A spokeswoman for EADS subsidiary Airbus declined specific comment on production for the A350-1000, but said production for the overall series – officially known as the A350 XWB – was designed to accommodate changes in demand.
“The A350 XWB final assembly line is designed to be flexible and to be able to produce all three members of the A350 family (-800, -900, -1000),” the spokeswoman said by email.
“We are working on a ramp-up to 10 per month to be reached four years after the first A350 XWB delivery and are constantly and closely following market trends so that we anticipate and adapt our production to meet our customers’ needs.”
At first, Airbus will focus on production of the 314-seat A350-900, the best-selling of all three A350 models and one designed to compete head-to-head with the 787 Dreamliner, which entered regular service in Japan almost exactly a year ago.
First flight is planned for mid-2013 and first delivery for the second half of the following year, suggesting the full production rate will be achieved in late 2018. The first A350-1000 is due in 2017 but it is sold out until late-decade.
Airbus is locked in a psychological battle with Boeing over the A350-1000, which was recently beefed up with a more powerful Rolls-Royce engine to improve payload and range.
Boeing produces seven 777s a month and plans to lift this to 8.3 after a record sales streak for the jet, which was extended by a $4.5 billion Turkish Airlinesorder on Monday.

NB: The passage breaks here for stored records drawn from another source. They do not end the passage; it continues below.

(** ** The pre-check on a contiguous datagram *)

(** Reference: type bits, length field, padding, completeness. *)
Definition validate_flat (m : bytes) (has_padding : bool) : Z :=
  match m with
  | [] => STUN_MESSAGE_BUFFER_INVALID
  | b0 :: m' =>
      if negb (Z.shiftr b0 6 =? 0) then STUN_MESSAGE_BUFFER_INVALID
      else match m' with
      | _ :: b2 :: b3 :: _ =>
          let mlen := 2 ^ 8 * b2 + b3 + STUN_MESSAGE_HEADER_LENGTH in
          if has_padding && negb (stun_padding mlen =? 0) then STUN_MESSAGE_BUFFER_INVALID
          else if zlen m <? mlen then STUN_MESSAGE_BUFFER_INCOMPLETE
          else mlen
      | _ => STUN_MESSAGE_BUFFER_INCOMPLETE
      end
  end.

Definition vec (b : bytes) : StunInputVector := Build_StunInputVector (Some b) (zlen b).
Definition vec_end : StunInputVector := Build_StunInputVector None 0.

(** How a caller passes the vectors [bs]: with their number, or, for a
    negative [n_buffers], followed by a NULL vector. *)
Definition vectors (n_buffers : Z) (bs : list bytes) : list StunInputVector :=
  map vec bs ++ (if n_buffers <? 0 then [vec_end] else []).

Definition vectors_ok (n_buffers : Z) (bs : list bytes) : Prop :=
  (n_buffers < 0 ∨ n_buffers = zlen bs) ∧
  Forall (λ b, b ≠ [] ∧ bytes_ok b) bs ∧ zlen (concat bs) < 2 ^ 64.

Lemma skip_loop_spec n bs i s :
  (n < 0 ∨ n = i + zlen bs) → 0 ≤ i → Forall (λ b, b ≠ [] ∧ bytes_ok b) bs →
  0 ≤ s < zlen (concat bs) →
  ∃ pre b bs' k,
    concat bs = pre ++ concat (b :: bs') ∧ Forall (λ b, b ≠ [] ∧ bytes_ok b) (b :: bs') ∧
    skip_loop (vectors n bs) n i s = Done (vectors n (b :: bs'), k) ∧
    zlen pre + k = s ∧ 0 ≤ k < zlen b.
Proof.
  intros Hn Hi Hbs. revert i s Hn Hi.
  induction Hbs as [| b bs Hb Hbs IH]; intros i s Hn Hi Hs; [cbn in Hs; slia |].
  cbn [concat] in Hs. rewrite zlen_app in Hs. zlen_simpl.
  assert (Hdecide : skip_loop (vectors n (b :: bs)) n i s
    = if zlen b <=? s then skip_loop (vectors n bs) n (i + 1) (s - zlen b)
      else Done (vectors n (b :: bs), s)).
  { unfold vectors. cbn [map app skip_loop vec iv_size iv_buffer].
    destruct (Z.leb_spec 0 n), (Z.ltb_spec n 0); try lia; [| done].
    destruct (Z.ltb_spec i n); [done | slia]. }
  rewrite Hdecide. destruct (Z.leb_spec (zlen b) s).
  - destruct (IH (i + 1) (s - zlen b)) as (pre & b' & bs' & k & E & Hf & -> & Hk & Hr); try slia.
    exists (b ++ pre), b', bs', k. cbn [concat]. rewrite E, <- app_assoc, zlen_app.
    split_and!; auto; lia.
  - exists [], b, bs, s. split_and!; auto; slia.
Qed.

Lemma vec_getw_first (b : bytes) (c : bytes) k :
  bytes_ok b → 0 ≤ k → k + 2 ≤ zlen b →
  ∃ w, stun_getw b k = Done w ∧ stun_getw (b ++ c) k = Done w.
Proof.
  intros Hb Hk Hl. destruct (getw_in b k Hb Hk Hl) as (w & Hw & Rw).
  exists w. split; [done |].
  apply getw_app_split in Hw as (a & d & -> & Ha & _); [| done].
  rewrite <- !app_assoc, getw_be2 by done. by rewrite u16_small.
Qed.

(** The length field read through the vectors. *)
Lemma vec_length_field bs pre b bs' k m :
  m = pre ++ concat (b :: bs') → Forall (λ b, b ≠ [] ∧ bytes_ok b) (b :: bs') →
  zlen m < 2 ^ 64 → 0 ≤ k < zlen b → zlen pre + k = 2 → 4 ≤ zlen m →
  (if 1 <? u64 (zlen b - k) then iv_getw (vec b) k
   else hi ← iv_getb (vec b) k;
        match map vec bs' ++ bs with
        | [] => Ub
        | v' :: _ => lo ← iv_getb v' 0; mret (Z.lor (Z.shiftl hi 8) lo)
        end) = stun_getw m 2.
Proof.
  intros -> Hf Hm Hk Hp Hl. cbn [concat] in *. rewrite !zlen_app in *.
  apply Forall_cons_1 in Hf as [[_ Hb] Hf]. zlen_pos.
  rewrite u64_small by (unfold is_u64; lia).
  destruct (Z.ltb_spec 1 (zlen b - k)).
  - unfold iv_getw, vec; cbn [iv_buffer].
    destruct (vec_getw_first b (concat bs') k Hb) as (w & -> & Hw); [lia.. |].
    apply getw_app_split in Hw as (a & d & E & Ha & Rw).
    + rewrite E, app_assoc, getw_be2 by slia. by rewrite u16_small.
    + apply bytes_ok_app; split; [done |]. clear -Hf.
      induction Hf as [| x l Hx _ IH]; cbn; [constructor |]. apply bytes_ok_app. tauto.
  - destruct (split_at b k) as (a & r & -> & Ha); [lia |].
    rewrite zlen_app in *. destruct r as [| hi [| ? ?]]; [slia | | slia].
    destruct bs' as [| b' bs']; [cbn in *; slia |].
    apply Forall_cons_1 in Hf as [[Hne Hb'] _]. destruct b' as [| lo b']; [done |].
    apply Forall_cons_1 in Hb' as [Hlo _].
    unfold iv_getb, vec; cbn [iv_buffer map app concat].
    rewrite (getb_app a hi [] k), bind_Done by done.
    rewrite getb_0, bind_Done.
    replace (pre ++ (a ++ [hi]) ++ lo :: b' ++ concat bs') with
      ((pre ++ a) ++ hi :: lo :: b' ++ concat bs') by (by rewrite <- !app_assoc).
    rewrite getw_app by (done || slia). by rewrite lor_shift_add.
Qed.

Lemma concat_bytes_ok bs : Forall (λ b, b ≠ [] ∧ bytes_ok b) bs → bytes_ok (concat bs).
Proof.
  induction 1 as [| x l Hx _ IH]; cbn [concat]; [constructor |]. apply bytes_ok_app. tauto.
Qed.

Lemma fast_mlen_spec n b bs :
  vectors_ok n (b :: bs) → 4 ≤ zlen (concat (b :: bs)) →
  fast_mlen (vectors n (b :: bs)) n (vec b) = stun_getw (concat (b :: bs)) 2.
Proof.
  intros (Hn & Hbs & Hmax) Hl. pose proof (Forall_cons_1 _ _ _ Hbs) as [[_ Hb] _].
  unfold fast_mlen, STUN_MESSAGE_LENGTH_POS, STUN_MESSAGE_LENGTH_LEN. cbn [iv_size vec].
  destruct (Z.leb_spec (2 + 2) (zlen b)).
  - destruct (vec_getw_first b (concat bs) 2 Hb) as (w & Hw & Hw'); [lia.. |].
    unfold iv_getw; cbn [iv_buffer vec concat]. by rewrite Hw, Hw'.
  - destruct (skip_loop_spec n (b :: bs) 0 2) as
      (pre & b1 & bs' & k & E & Hf & -> & Hk & Hr); [done.. | lia |].
    rewrite bind_Done. unfold vectors; cbn [map app].
    by apply (vec_length_field (if n <? 0 then [vec_end] else []) pre b1 bs' k).
Qed.

(** The slow path, the fast path and the contiguous check agree. *)
Lemma validate_fast_flat bs n has_padding :
  vectors_ok n bs →
  stun_message_validate_buffer_length_fast (vectors n bs) n (zlen (concat bs)) has_padding
  = Done (validate_flat (concat bs) has_padding).
Proof.
  intros Hv. pose proof Hv as (Hn & Hbs & Hmax).
  unfold stun_message_validate_buffer_length_fast.
  destruct bs as [| b bs]; [by destruct has_padding |].
  pose proof (Forall_cons_1 _ _ _ Hbs) as [[Hne Hb] _].
  pose proof (fast_mlen_spec n b bs Hv) as Hw. pose proof (concat_bytes_ok _ Hbs) as Hok.
  destruct b as [| b0 b']; [done |]. cbn [concat app] in *. 
  set (m' := b' ++ concat bs) in *. pose proof (zlen_nonneg m'). zlen_simpl.
  destruct (Z.ltb_spec (1 + zlen m') 1); [lia |].
  destruct (Z.eqb_spec n 0) as [-> | _]; [zlen_pos; lia |].
  unfold vectors at 1. cbn [orb map app vec iv_buffer iv_getb]. rewrite getb_0, bind_Done.
  unfold validate_flat. destruct (negb (b0 ≫ 6 =? 0)); [done |].
  unfold STUN_MESSAGE_LENGTH_POS, STUN_MESSAGE_LENGTH_LEN.
  destruct (Z.ltb_spec (1 + zlen m') (2 + 2)).
  { destruct m' as [| ? [| ? [| ? ?]]]; [done.. | slia]. }
  fold (vec (b0 :: b')). rewrite Hw by lia.
  destruct m' as [| b1 [| b2 [| b3 m']]]; [zlen_simpl; lia.. |].
  change (b0 :: b1 :: b2 :: b3 :: m') with ([b0; b1] ++ b2 :: b3 :: m') at 1.
  rewrite (getw_app [b0; b1] b2 b3 m' 2); [| done |].
  - rewrite bind_Done. zlen_simpl. repeat case_match; done.
  - by repeat (apply Forall_cons_1 in Hok as [? Hok]).
Qed.

(** ** The attribute walk *)

Lemma validate_loop_complete aligned l (p rest : bytes) mlen fuel :
  Forall (attr_ok aligned) l → (Z.to_nat (zlen (attrs_enc l)) ≤ fuel)%nat →
  validate_loop fuel (p ++ attrs_enc l ++ rest) aligned mlen (zlen p) (zlen (attrs_enc l))
  = Done mlen.
Proof.
  intros Hl. revert p fuel. induction Hl as [| a l Ha Hl IH]; intros p fuel Hf.
  - change (zlen (attrs_enc [])) with 0. by destruct fuel.
  - rewrite attrs_enc_cons, zlen_app in Hf |- *. pose proof (attr_enc_len_pos a).
    pose proof (zlen_nonneg (attrs_enc l)).
    destruct fuel as [| fuel]; [lia |]. cbn [validate_loop].
    destruct (Z.ltb_spec 0 (zlen (attr_enc a) + zlen (attrs_enc l))); [| lia].
    destruct (Z.ltb_spec (zlen (attr_enc a) + zlen (attrs_enc l)) 4); [lia |].
    rewrite <- (app_assoc (attr_enc a)).
    destruct (attr_header aligned p a (attrs_enc l ++ rest) (zlen p) Ha eq_refl) as [_ E].
    unfold STUN_ATTRIBUTE_TYPE_LEN. rewrite E, bind_Done.
    fold (step_len aligned (zlen (at_val a))).
    pose proof (zlen_attr_enc aligned a Ha) as Hz.
    rewrite (attr_room_step aligned) in Hz by apply Ha.
    destruct (Z.ltb_spec (zlen (attr_enc a) + zlen (attrs_enc l) - 4) (step_len aligned (zlen (at_val a)))); [lia |].
    specialize (IH (p ++ attr_enc a) fuel). rewrite <- app_assoc, zlen_app in IH.
    rewrite <- Hz, <- (IH ltac:(lia)). f_equal; lia.
Qed.

(** Reading one attribute header off a suffix [q] of the message. *)
Lemma attr_split aligned (q : bytes) t alen :
  bytes_ok q → stun_getw q 0 = Done t → stun_getw q 2 = Done alen →
  4 + step_len aligned alen ≤ zlen q →
  ∃ a q', q = attr_enc a ++ q' ∧ attr_ok aligned a ∧ zlen (at_val a) = alen.
Proof.
  intros Hq Ht Hl Hfit.
  apply getw_app_split in Ht as (x & c & -> & Hx & Rt); [| done].
  apply zlen_0_inv in Hx as ->. cbn [app] in *.
  apply getw_app_split in Hl as (x & c' & E & Hx & Rl); [| done].
  apply app_inj_zlen in E as [<- ->]; [| slia].
  pose proof (stun_padding_range alen) as Hp.
  assert (Hs : step_len aligned alen = alen + if aligned then stun_padding alen else 0).
  { pose proof (attr_room_step aligned alen Rl) as E. unfold attr_room in E. lia. }
  rewrite Hs in Hfit. zlen_simpl. unfold is_u16 in Rl.
  destruct (split_at c' alen) as (v & r & -> & Hv); [destruct aligned; lia |].
  rewrite zlen_app in Hfit.
  destruct (split_at r (if aligned then stun_padding alen else 0)) as (pad & q' & -> & Hpad);
    [destruct aligned; lia |].
  exists (Attr t v pad), q'. unfold attr_enc; cbn [at_type at_val at_pad]. rewrite Hv.
  split_and!; [by rewrite <- !app_assoc | | done].
  rewrite !bytes_ok_app in Hq. split; cbn [at_type at_val at_pad]; rewrite ?Hv; auto.
  rewrite bytes_ok_app; tauto.
Qed.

But even the 777’s industry fans acknowledge the 1990s metal design will eventually face headwinds from the A350-1000’s lighter design, and Boeing has been toying for months with a 777 revamp that includes less thirsty engines and new wings.
While Boeing is under pressure from top buyers such as Emirates to firm up its plans for the 777X, as the tentative new version is known, Airbus is under pressure to score quick sales of the A350-1000 to recoup lost momentum. It says the plane offers significant savings over the current 777.
After a flurry when the A350 was launched in 2007, sales of the 350-seat A350-1000 went quiet until Hong Kong’s Cathay Pacific placed a new order for 10 and upgraded orders for 16 of the smaller A350-900 model in July.
Industry analysts say that as well as pushing new sales, Airbus is actively trying to persuade buyers of its smaller A350-900 to trade up in pursuit of more payload and range, and a further rejigging of the order backlog cannot be ruled out.
On Tuesday, French Prime Minister Jean-Marc Ayrault will inaugurate the A350 plant in Toulouse in honor of one the European jetmaker’s French founders amid a row over investment.
Germany is withholding half of an estimated 1.2 billion euro A350 development loan to voice unease over jobs.
The ceremony may also be held against a backdrop of fresh trade clashes with the United States, which wants to include the A350 in a long-running transatlantic subsidy dispute.
Washington has been studying European A350 data since last month and trade sources say it could give a response by Tuesday.